Human Lpa was isolated in preparative amounts from two donors; the native lipoprotein and its constituent apoproteins, apoa and apoB, were characterized extensively. Based on differences in apparent molecular weight, four different isoforms of apoa, a1-a4, were observed between the two donors. The number and relative distribution of these isoforms varied between donors but were constant for each donor. Each apoa isoform was shown to be derived from a discrete apoa-B100 disulfide-linked complex present before reduction. Complete delipidation of Lpa was followed by solubilization, reduction, and carboxamidomethylation of the constituent apoproteins.
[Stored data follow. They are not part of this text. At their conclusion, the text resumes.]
(** [src: include/aerospike/ck/ck_queue.h 285-291 CK_STAILQ_INSERT_HEAD] *)
Definition CK_STAILQ_INSERT_HEAD (head elm : Z) : prog S unit :=
  f ← get first head; put next elm f;;
  put first head elm;;
  last_if_end head elm.

(** [src: include/aerospike/ck/ck_queue.h 293-298 CK_STAILQ_INSERT_TAIL] *)
Definition CK_STAILQ_INSERT_TAIL (head elm : Z) : prog S unit :=
  put next elm 0;;
  r ← get last head; put_ref r elm;;
  put last head (RefNext elm).

(** [src: include/aerospike/ck/ck_queue.h 314-319 CK_STAILQ_REMOVE_AFTER] *)
Definition CK_STAILQ_REMOVE_AFTER (head elm : Z) : prog S unit :=
  x ← get next elm; n ← get next x;
  put next elm n;;
  last_if_end head elm.

(** [src: include/aerospike/ck/ck_queue.h 321-326 CK_STAILQ_REMOVE_HEAD] *)
Definition CK_STAILQ_REMOVE_HEAD (head : Z) : prog S unit :=
  f ← get first head; n ← get next f;
  put first head n;;
  f ← get first head;
  if f =? 0 then put last head (RefHead head) else mret tt.

(** [src: include/aerospike/ck/ck_queue.h 303-312 CK_STAILQ_REMOVE] *)
Definition CK_STAILQ_REMOVE (head elm : Z) : prog S unit :=
  f ← get first head;
  if f =? elm then CK_STAILQ_REMOVE_HEAD head
  else
    f ← get first head;
    curelm ← find_before elm f;
    CK_STAILQ_REMOVE_AFTER head curelm.

(** [head2->last == &head2->first], as addresses. *)
Definition is_ref_head (h : Z) (r : cq_ref) : bool := match r with RefHead h' => h' =? h | RefNext _ => false end.

(** [src: include/aerospike/ck/ck_queue.h 328-333 CK_STAILQ_MOVE] *)
Definition CK_STAILQ_MOVE (head1 head2 : Z) : prog S unit :=
  f ← get first head2; put first head1 f;;
  r ← get last head2; put last head1 r;;
  r ← get last head2;
  if is_ref_head head2 r then put last head1 (RefHead head1) else mret tt.

(** *** Doubly linked lists *)

(** [src: include/aerospike/ck/ck_queue.h 368-368 CK_LIST_FIRST] *)
Definition CK_LIST_FIRST (head : Z) : prog S Z := get first head.

(** [src: include/aerospike/ck/ck_queue.h 369-369 CK_LIST_EMPTY] *)
Definition CK_LIST_EMPTY (head : Z) : prog S bool := p ← CK_LIST_FIRST head; mret (p =? 0).

(** [src: include/aerospike/ck/ck_queue.h 370-370 CK_LIST_NEXT] *)
Definition CK_LIST_NEXT (elm : Z) : prog S Z := get next elm.

(** [src: include/aerospike/ck/ck_queue.h 372-375 CK_LIST_FOREACH] *)
Definition CK_LIST_FOREACH (head : Z) (body : Z → prog S unit) : prog S unit :=
  var ← CK_LIST_FIRST head; foreach body var.

(** [src: include/aerospike/ck/ck_queue.h 377-380 CK_LIST_FOREACH_SAFE] *)
Definition CK_LIST_FOREACH_SAFE (head : Z) (body : Z → prog S unit) : prog S unit :=
  var ← CK_LIST_FIRST head; foreach_safe body var.

(** [src: include/aerospike/ck/ck_queue.h 382-385 CK_LIST_INIT] *)
Definition CK_LIST_INIT (head : Z) : prog S unit := put first head 0.

(** [src: include/aerospike/ck/ck_queue.h 387-394 CK_LIST_INSERT_AFTER] *)
Definition CK_LIST_INSERT_AFTER (listelm elm : Z) : prog S unit :=
  n ← get next listelm; put next elm n;;
  put prev elm (RefNext listelm);;
  n ← get next listelm;
  (if negb (n =? 0) then n ← get next listelm; put prev n (RefNext elm) else mret tt);;
  put next listelm elm.

(** [src: include/aerospike/ck/ck_queue.h 396-402 CK_LIST_INSERT_BEFORE] *)
Definition CK_LIST_INSERT_BEFORE (listelm elm : Z) : prog S unit :=
  r ← get prev listelm; put prev elm r;;
  put next elm listelm;;
  r ← get prev listelm; put_ref r elm;;
  put prev listelm (RefNext elm).

(** [src: include/aerospike/ck/ck_queue.h 404-411 CK_LIST_INSERT_HEAD] *)
Definition CK_LIST_INSERT_HEAD (head elm : Z) : prog S unit :=
  f ← get first head; put next elm f;;
  n ← get next elm;
  (if negb (n =? 0) then f ← get first head; put prev f (RefNext elm) else mret tt);;
  put first head elm;;
  put prev elm (RefHead head).

(** [src: include/aerospike/ck/ck_queue.h 413-417 CK_LIST_REMOVE] *)
Definition CK_LIST_REMOVE (elm : Z) : prog S unit :=
  r ← get prev elm; n ← get next elm; put_ref r n;;
  n ← get next elm;
  if negb (n =? 0) then n ← get next elm; r ← get prev elm; put prev n r else mret tt.

(** [src: include/aerospike/ck/ck_queue.h 419-423 CK_LIST_MOVE] *)
Definition CK_LIST_MOVE (head1 head2 : Z) : prog S unit :=
  f ← get first head2; put first head1 f;;
  f ← get first head1;
  if negb (f =? 0) then f ← get first head1; put prev f (RefHead head1) else mret tt.

(** [src: include/aerospike/ck/ck_queue.h 428-436 CK_LIST_SWAP] *)
Definition CK_LIST_SWAP (head1 head2 : Z) : prog S unit :=
  swap_tmp ← get first head1;
  f ← get first head2; put first head1 f;;
  put first head2 swap_tmp;;
  swap_tmp ← get first head1;
  (if negb (swap_tmp =? 0) then put prev swap_tmp (RefHead head1) else mret tt);;
  swap_tmp ← get first head2;
  if negb (swap_tmp =? 0) then put prev swap_tmp (RefHead head2) else mret tt.
End macros.

(** ** The lists in the memory *)

(** The first of the elements, or else [q]. *)
Definition head_or (q : Z) (xs : list Z) : Z := match xs with [] => q | x :: _ => x end.

(** The address of the pointer after the elements, when that before them is [r]. *)
Fixpoint last_ref (r : cq_ref) (xs : list Z) : cq_ref := match xs with [] => r | x :: xs => last_ref (RefNext x) xs end.

(** Each element points to the one after it, the last to [q]. *)
Fixpoint seg (nx : gmap Z Z) (xs : list Z) (q : Z) : Prop :=
  match xs with [] => True | x :: xs => nx !! x = Some (head_or q xs) ∧ seg nx xs q end.

(** Each element has the address of the pointer to it, which is [r] for the first. *)
Fixpoint back_seg (pv : gmap Z cq_ref) (r : cq_ref) (xs : list Z) : Prop :=
  match xs with [] => True | x :: xs => pv !! x = Some r ∧ back_seg pv (RefNext x) xs end.

Lemma head_or_app q xs ys : head_or q (xs ++ ys) = head_or (head_or q ys) xs.
Proof. by destruct xs. Qed.

Lemma last_ref_app r xs ys : last_ref r (xs ++ ys) = last_ref (last_ref r xs) ys.
Proof. revert r. induction xs as [|x xs IH]; intros r; [done|]. cbn. apply IH. Qed.

Lemma seg_app nx xs ys q : seg nx (xs ++ ys) q ↔ seg nx xs (head_or q ys) ∧ seg nx ys q.
Proof. induction xs as [|x xs IH]; cbn; [tauto|]. rewrite IH, head_or_app. tauto. Qed.

Lemma seg_frame nx nx' xs q : (∀ x, x ∈ xs → nx' !! x = nx !! x) → seg nx xs q → seg nx' xs q.
Proof.
  induction xs as [|x xs IH]; cbn; [done|]. intros H [Hx Hxs]. rewrite H by set_solver. split; [done|]. apply IH; set_solver.
Qed.

Lemma back_seg_app pv r xs ys : back_seg pv r (xs ++ ys) ↔ back_seg pv r xs ∧ back_seg pv (last_ref r xs) ys.
Proof. revert r. induction xs as [|x xs IH]; intros r; cbn; [tauto|]. rewrite IH. tauto. Qed.

Lemma back_seg_frame pv pv' r xs : (∀ x, x ∈ xs → pv' !! x = pv !! x) → back_seg pv r xs → back_seg pv' r xs.
Proof.
  revert r. induction xs as [|x xs IH]; cbn; [done|]. intros r H [Hx Hxs]. rewrite H by set_solver. split; [done|].
  apply IH; set_solver.
Qed.

(** The three kinds: which members the structs have. *)
Inductive cq_kind : Type := Slist | Stailq | List.
Definition has_last (k : cq_kind) : bool := match k with Stailq => true | _ => false end.
Definition has_prev (k : cq_kind) : bool := match k with List => true | _ => false end.

Record list_at (k : cq_kind) (m : cq_memory) (h : Z) (xs : list Z) : Prop := {
  la_first : cq_first m !! h = Some (head_or 0 xs);
  la_seg : seg (cq_next m) xs 0;
  la_last : has_last k = true → cq_last m !! h = Some (last_ref (RefHead h) xs);
  la_prev : has_prev k = true → back_seg (cq_prev m) (RefHead h) xs
}.

(** The structs at the heads [hs] and the elements [es] are there. *)
Record cq_there (k : cq_kind) (m : cq_memory) (hs es : gset Z) : Prop := {
  ct_first h : h ∈ hs → h ≠ 0 ∧ is_Some (cq_first m !! h);
  ct_last h : has_last k = true → h ∈ hs → is_Some (cq_last m !! h);
  ct_next e : e ∈ es → e ≠ 0 ∧ is_Some (cq_next m !! e);
  ct_prev e : has_prev k = true → e ∈ es → is_Some (cq_prev m !! e)
}.

(** The lists of the heads in [L] have no element in common, and none twice. *)
Record cq_lists (k : cq_kind) (hs es : gset Z) (m : cq_memory) (L : gmap Z (list Z)) : Prop := {
  cl_there : cq_there k m hs es;
  cl_at h xs : L !! h = Some xs → h ∈ hs ∧ list_at k m h xs ∧ NoDup xs ∧ ∀ x, x ∈ xs → x ∈ es;
  cl_apart h h' xs ys x : L !! h = Some xs → L !! h' = Some ys → x ∈ xs → x ∈ ys → h = h'
}.

(** ** Running the macros *)

(** The lists in a memory with more beside them. *)
Definition the_lists {U} : loc (cq_memory * U) cq_memory := MkLoc fst (λ m s, (m, s.2)).

(** At most the heads [H] and the elements [X] are written; no struct goes. *)
Record changes (H X : gset Z) (m m' : cq_memory) : Prop := {
  ch_first p : p ∉ H → cq_first m' !! p = cq_first m !! p;
  ch_last p : p ∉ H → cq_last m' !! p = cq_last m !! p;
  ch_next p : p ∉ X → cq_next m' !! p = cq_next m !! p;
  ch_prev p : p ∉ X → cq_prev m' !! p = cq_prev m !! p;
  ch_first_there p : is_Some (cq_first m !! p) → is_Some (cq_first m' !! p);
  ch_last_there p : is_Some (cq_last m !! p) → is_Some (cq_last m' !! p);
  ch_next_there p : is_Some (cq_next m !! p) → is_Some (cq_next m' !! p);
  ch_prev_there p : is_Some (cq_prev m !! p) → is_Some (cq_prev m' !! p)
}.

Lemma changes_refl H X m : changes H X m m.
Proof. by split. Qed.

Lemma changes_trans H X m m' m'' : changes H X m m' → changes H X m' m'' → changes H X m m''.
Proof.
  intros [A1 A2 A3 A4 A5 A6 A7 A8] [B1 B2 B3 B4 B5 B6 B7 B8].
  split; intros p Hp; [by rewrite B1, A1|by rewrite B2, A2|by rewrite B3, A3|by rewrite B4, A4|auto..].
Qed.

(** The program ends, and does no more than that. *)
Definition does (H X : gset Z) {U A} (t : prog (cq_memory * U) A) (m : cq_memory) (Q : A → cq_memory → Prop) : Prop :=
  ∀ u, runs t (m, u) (λ a s', ∃ m', s' = (m', u) ∧ changes H X m m' ∧ Q a m').

Section does.
Context (H X : gset Z) {U : Type}.

Lemma does_ret A (a : A) m (Q : A → cq_memory → Prop) : Q a m → does H X (U := U) (mret a) m Q.
Proof. intros HQ u. apply runs_ret. exists m. split; [done|]. split; [apply changes_refl|done]. Qed.

Lemma does_bind A B (t : prog (cq_memory * U) A) (k : A → prog (cq_memory * U) B) m Q :
  does H X t m (λ a m', does H X (k a) m' Q) → does H X (t ≫= k) m Q.
Proof.
  intros Ht u. apply runs_bind. eapply runs_mono; [apply Ht|]. intros a s' (m' & -> & Hc & Hk).
  eapply runs_mono; [apply Hk|]. intros b s'' (m'' & -> & Hc' & HQ). exists m''. split; [done|]. split; [|done].
  by eapply changes_trans.
Qed.

Lemma does_mono A (t : prog (cq_memory * U) A) m (Q Q' : A → cq_memory → Prop) :
  does H X t m Q → (∀ a m', Q a m' → Q' a m') → does H X t m Q'.
Proof. intros Ht HQ u. eapply runs_mono; [apply Ht|]. intros a s' (m' & -> & Hc & Ha). exists m'. auto. Qed.

Lemma does_loop A B (body : A → prog (cq_memory * U) (A + B)) a m Q :
  does H X (body a) m (λ r m', match r with inl a' => does H X (loop body a') m' Q | inr b => Q b m' end) →
  does H X (loop body a) m Q.
Proof.
  intros Hb u. apply runs_loop. eapply runs_mono; [apply Hb|]. intros [a'|b] s' (m' & -> & Hc & Hk).
  - eapply runs_mono; [apply Hk|]. intros b s'' (m'' & -> & Hc' & HQ). exists m''. split; [done|]. split; [|done].
    by eapply changes_trans.
  - by exists m'.
Qed.

Lemma does_get {A} (f : loc cq_memory (gmap Z A)) p v m (Q : A → cq_memory → Prop) :
  p ≠ 0 → loc_get f m !! p = Some v → Q v m → does H X (get (the_lists (U := U) →' f) p) m Q.
Proof.
  intros Hp Hv HQ u. eapply runs_atomic.
  - cbn [loc_get loc_member the_lists fst]. rewrite (deref_lookup _ _ _ Hp Hv). reflexivity.
  - exists m. split; [done|]. split; [apply changes_refl|done].
Qed.

Lemma does_put {A} (f : loc cq_memory (gmap Z A)) p v v0 m (Q : unit → cq_memory → Prop) :
  p ≠ 0 → loc_get f m !! p = Some v0 → changes H X m (loc_set f (<[p := v]> (loc_get f m)) m) →
  Q tt (loc_set f (<[p := v]> (loc_get f m)) m) → does H X (put (the_lists (U := U) →' f) p v) m Q.
Proof.
  intros Hp Hv Hc HQ u. eapply runs_atomic.
  - cbn [loc_get loc_set loc_member the_lists fst snd]. rewrite (deref_lookup _ _ _ Hp Hv). reflexivity.
  - eexists. split; [reflexivity|]. split; [exact Hc|exact HQ].
Qed.
End does.

Lemma insert_there {A} (f : gmap Z A) p q v : is_Some (f !! q) → is_Some (<[p := v]> f !! q).
Proof. intros Hq. destruct (decide (p = q)) as [->|]; [by rewrite lookup_insert_eq|by rewrite lookup_insert_ne]. Qed.

Section does.
Context (H X : gset Z) {U : Type}.

Lemma does_put_first p v m (Q : unit → cq_memory → Prop) :
  p ≠ 0 → is_Some (cq_first m !! p) → p ∈ H → Q tt (loc_set cq_first_loc (<[p := v]> (cq_first m)) m) →
  does H X (put (the_lists (U := U) →' cq_first_loc) p v) m Q.
Proof.
  intros Hp [v0 Hv] Hh HQ. eapply does_put; [done|exact Hv| |exact HQ]. split; cbn; try done.
  - intros q Hq. by rewrite lookup_insert_ne by set_solver.
  - intros q. apply insert_there.
Qed.

Lemma does_put_last p v m (Q : unit → cq_memory → Prop) :
  p ≠ 0 → is_Some (cq_last m !! p) → p ∈ H → Q tt (loc_set cq_last_loc (<[p := v]> (cq_last m)) m) →
  does H X (put (the_lists (U := U) →' cq_last_loc) p v) m Q.
Proof.
  intros Hp [v0 Hv] Hh HQ. eapply does_put; [done|exact Hv| |exact HQ]. split; cbn; try done.
  - intros q Hq. by rewrite lookup_insert_ne by set_solver.
  - intros q. apply insert_there.
Qed.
These apoproteins were then separated by immunoaffinity chromatography using anti-apoa- or anti-apoB-Sepharose; their purity and structural integrity were demonstrated by Western blot analysis. ApoB isolated by this procedure was essentially identical to apoB from autologous LDL with respect to molecular weight, secondary structure, amino acid composition, and sialic acid content. However, apoa differed from apoB in that it exhibited: a much less alpha-helical, less beta, but much more disordered structure; a lower proportion of aspartate, isoleucine, leucine, phenylalanine, and lysine, but a higher proportion of proline, glycine, and threonine; and a much higher content of sialic acid. These results indicate that apoa is not a superglycosylated form of apoB but is distinctly different in its composition and structure.